Her head shifted as her gaze moved first to the rearview mirror, then the side mirrors in turn. She’d heard it too. “Is that a motorcycle?” she asked, echoing his thoughts.
“Sounds like it.” Scott swiveled around
in his seat, but they were surrounded by darkness, alone on the road. His shadow team must have caught up and were running fast without headlights. “Can you speed up at all?” he asked. He really didn’t want to wind up in another glossy black SUV with silent goons armed with needles. The car fishtailed as she goosed the engine. Of course, sliding off the road and getting stuck in a ditch in this snowstorm wasn’t really a better option.
The car lurched as the motorcycle jammed the rear bumper. What were these guys thinking?

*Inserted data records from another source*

Definition bindR {A B} (r : Result A) (k : A -> Result B) : Result B :=
  match r with
  | inl e => inl e
  | inr a => k a
  end.

Declare Scope js_scope.
Delimit Scope js_scope with js.
Notation "x <- m ;; k" := (bind m (fun x => k))
  (at level 61, m at next level, right associativity) : js_scope.
Notation "x <~ r ;; k" := (bindR r (fun x => k))
  (at level 61, r at next level, right associativity) : js_scope.
Open Scope js_scope.

(** ** The router *)
Section Router.

Context `{Platform}.

(** [openAIAccess] (lines 197-224). *)
Definition openAIAccess (env : ProcessEnv) (access : AccessSchema) (apiPath : string)
  : Result Access :=
  (* API key *)
  let oaiKey := Str.or_default (Str.or_env (oaiKey access) (OPENAI_API_KEY env)) "" in
  if negb (Str.truthy oaiKey)
  then inl (Error "Missing OpenAI API Key. Add it on the UI (Models Setup) or server side (your deployment).")
  else
    (* Organization ID *)
    let oaiOrg := Str.or_default (Str.or_env (oaiOrg access) (OPENAI_API_ORG_ID env)) "" in
    (* API host *)
    let oaiHost :=
      Str.or_default (Str.or_env (oaiHost access) (OPENAI_API_HOST env)) "https://api.openai.com" in
    let oaiHost :=
      if negb (Str.startsWith oaiHost "http") then "https://" ++ oaiHost else oaiHost in
    let oaiHost :=
      if Str.endsWith oaiHost "/" && Str.startsWith apiPath "/"
      then Str.slice_but_last oaiHost
      else oaiHost in
    (* Helicone key *)
    let heliKey := Str.or_default (Str.or_env (heliKey access) (HELICONE_API_KEY env)) "" in
    inr {| headers :=
             ([("Authorization", ("Bearer " ++ oaiKey)%string);
               ("Content-Type", "application/json")]
              ++ (if Str.truthy oaiOrg then [("OpenAI-Organization", oaiOrg)] else [])
              ++ (if Str.truthy heliKey then [("Helicone-Auth", ("Bearer " ++ heliKey)%string)] else []))%list;
           url := oaiHost ++ apiPath |}.

(** [openAIChatCompletionPayload] (lines 226-236).  A spread
    [...(x && { ... })] adds its keys when [x] is truthy: an array is
    truthy whatever its length, a number unless it is zero or NaN. *)
Definition openAIChatCompletionPayload (model : ModelSchema Number)
    (history : HistorySchema) (functions : option FunctionsSchema) (n : Number)
    (stream : bool) : Request Number :=
  {| wire_model := id model;
     wire_messages := history;
     wire_functions :=
       match functions with
       | Some fs => Some fs
       | None => None
       end;
     wire_function_call :=
       match functions with
       | Some _ => Some "auto"
       | None => None
       end;
     wire_temperature :=
       match temperature model with
       | Some t => if Number_truthy t then Some t else None
       | None => None
       end;
     wire_max_tokens :=
       match maxTokens model with
       | Some t => if Number_truthy t then Some t else None
       | None => None
       end;
     wire_n := n;
     wire_stream := stream |}.

(** The message of the [BAD_REQUEST] error of [openaiPOST] (lines 185-187),
    [error] being the parsed body, or [null] when parsing it threw. *)
Definition openaiPOST_message (error : JSValue) (statusText : string) : Result string :=
  if truthy error then
    let e := OptGet error "error" in
    let m := OptGet e "message" in
    chosen <~ (if truthy m then inr m
               else if truthy e then inr e
               else s <~ OptCall_toString error ;;
                    if truthy s then inr s else inr (VString "Unknown error")) ;;
    text <~ ToString chosen ;;
    inr ("[OpenAI Issue] " ++ text)
  else inr ("[Issue] " ++ statusText).

(** [openaiPOST] (lines 173-195). *)
Definition openaiPOST {TBody : Type} (env : ProcessEnv)
    (network : HttpRequest TBody -> Result HttpResponse)
    (access : AccessSchema) (body : TBody) (apiPath : string) : M TBody JSValue :=
  a <- lift (openAIAccess env access apiPath) ;;
  response <- do_fetch network
                {| sent_url := url a; sent_headers := headers a;
                   sent_method := "POST"; sent_body := body |} ;;
  if negb (ok response) then
    let error :=
      match JSON_parse (body_text response) with
      | inr v => v
      | inl _ => VNull
      end in
    message <- lift (openaiPOST_message error (statusText response)) ;;
    throw (TRPCError BAD_REQUEST message)
  else
    match JSON_parse (body_text response) with
    | inr v => ret v
    | inl message =>
        throw (TRPCError INTERNAL_SERVER_ERROR
                 ("[OpenAI Issue] " ++ Str.or message "SyntaxError"))
    end.

(** [parseChatGenerateFCOutput] (lines 238-278). *)
Definition parseChatGenerateFCOutput (isFunctionsCall : bool) (message : JSValue)
  : Result (ChatOutcome Number) :=
  if negb isFunctionsCall
  then inl (TRPCError INTERNAL_SERVER_ERROR
              "[OpenAI Issue] Received a function call without a function call request")
  else
    (* parse the function call *)
    let fcMessage := message in
    content <~ Get fcMessage "content" ;;
    if negb (IsStrictlyEqual content VNull)
    then inl (TRPCError INTERNAL_SERVER_ERROR
                "[OpenAI Issue] Expected a function call, got a message")
    else
      (* got a function call, so parse it *)
      fc <~ Get fcMessage "function_call" ;;
      missing <~ (if negb (truthy fc) then inr true
                  else fc_name <~ Get fc "name" ;;
                       if negb (truthy fc_name) then inr true
                       else fc_arguments <~ Get fc "arguments" ;;
                            inr (negb (truthy fc_arguments))) ;;
      if (missing : bool)
      then inl (TRPCError INTERNAL_SERVER_ERROR
                  "[OpenAI Issue] Issue with the function call, missing name or arguments")
      else
        (* decode the function call *)
        fcName <~ Get fc "name" ;;
        fc_arguments <~ Get fc "arguments" ;;
        let invalid : Result (ChatOutcome Number) :=
          inl (TRPCError INTERNAL_SERVER_ERROR
                 "[OpenAI Issue] Issue with the function call, arguments are not valid JSON") in
        (* try { fcArgs = JSON.parse(fc.arguments) } catch (error) { throw ... } *)
        match ToString fc_arguments with
        | inl _ => invalid
        | inr text =>
            match JSON_parse text with
            | inl _ => invalid
            | inr fcArgs => inr (FunctionCall fcName fcArgs)
            end
        end.

(** [parseChatGenerateOutput] (lines 280-293). *)
Definition parseChatGenerateOutput (message finish_reason : JSValue)
  : Result (ChatOutcome Number) :=
  (* validate the message *)
  content <~ Get message "content" ;;
  if IsStrictlyEqual content VNull
  then inl (TRPCError INTERNAL_SERVER_ERROR
              "[OpenAI Issue] Expected a message, got a null message")
  else
    role <~ Get message "role" ;;
    inr (Message role content finish_reason).

(** [!!functions && functions.length > 0] (line 82). *)
Definition isFunctionsCall (functions : option FunctionsSchema) : bool :=
  match functions with
  | Some fs => (0 <? List.length fs)%nat
  | None => false
  end.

She muttered an oath. “Can you shoot?” she asked, her attention divided between the rearview mirror and the roadway in front of them.
“Yes.”
“Good.” She tipped her head a little. “There’s a loaded revolver in the soft case behind my seat.”
Scott found the case and brought it to his lap.
“What the hell is he trying to do?” Jaime swore, wincing when a bright light suddenly flared through the rear window. “This asshat is insane.”
Insane and terminally persistent. “I only hear one motorcycle,” he said, focused on the priority of getting her to Clover City in one piece. He would not let Jaime pay for his troubles and misguided agreement to a terrible scheme.
“Me too,” she agreed after a moment. “Go around!” she shouted.
“He chose the perfect spot, deserted and bad weather,” Scott noted.
“True,” she said. “There’s another curve ahead. I can use that to swing the car around and give you a shot.”
He supposed he’d been in worse situations, but never without the capable backup of his team. “You can do that?”
“Just focus on the shot,” she said, a determined snarl curling through her voice.
He powered down the window, knowing he’d be better off aiming on the sounds, instead of a headlight the rider could turn off in the face of a threat. As it had so often on missions overseas, his heartrate seemed to settle. In a moment of crisis, every cell in his body relaxed, leaning on the foundations of basics, training, and muscle memory.
Cold air filled the car and snow blew in with it, the flakes melting against his cheeks. He blinked the snow from his eyelashes, listening to Jaime’s countdown as she rounded the curve.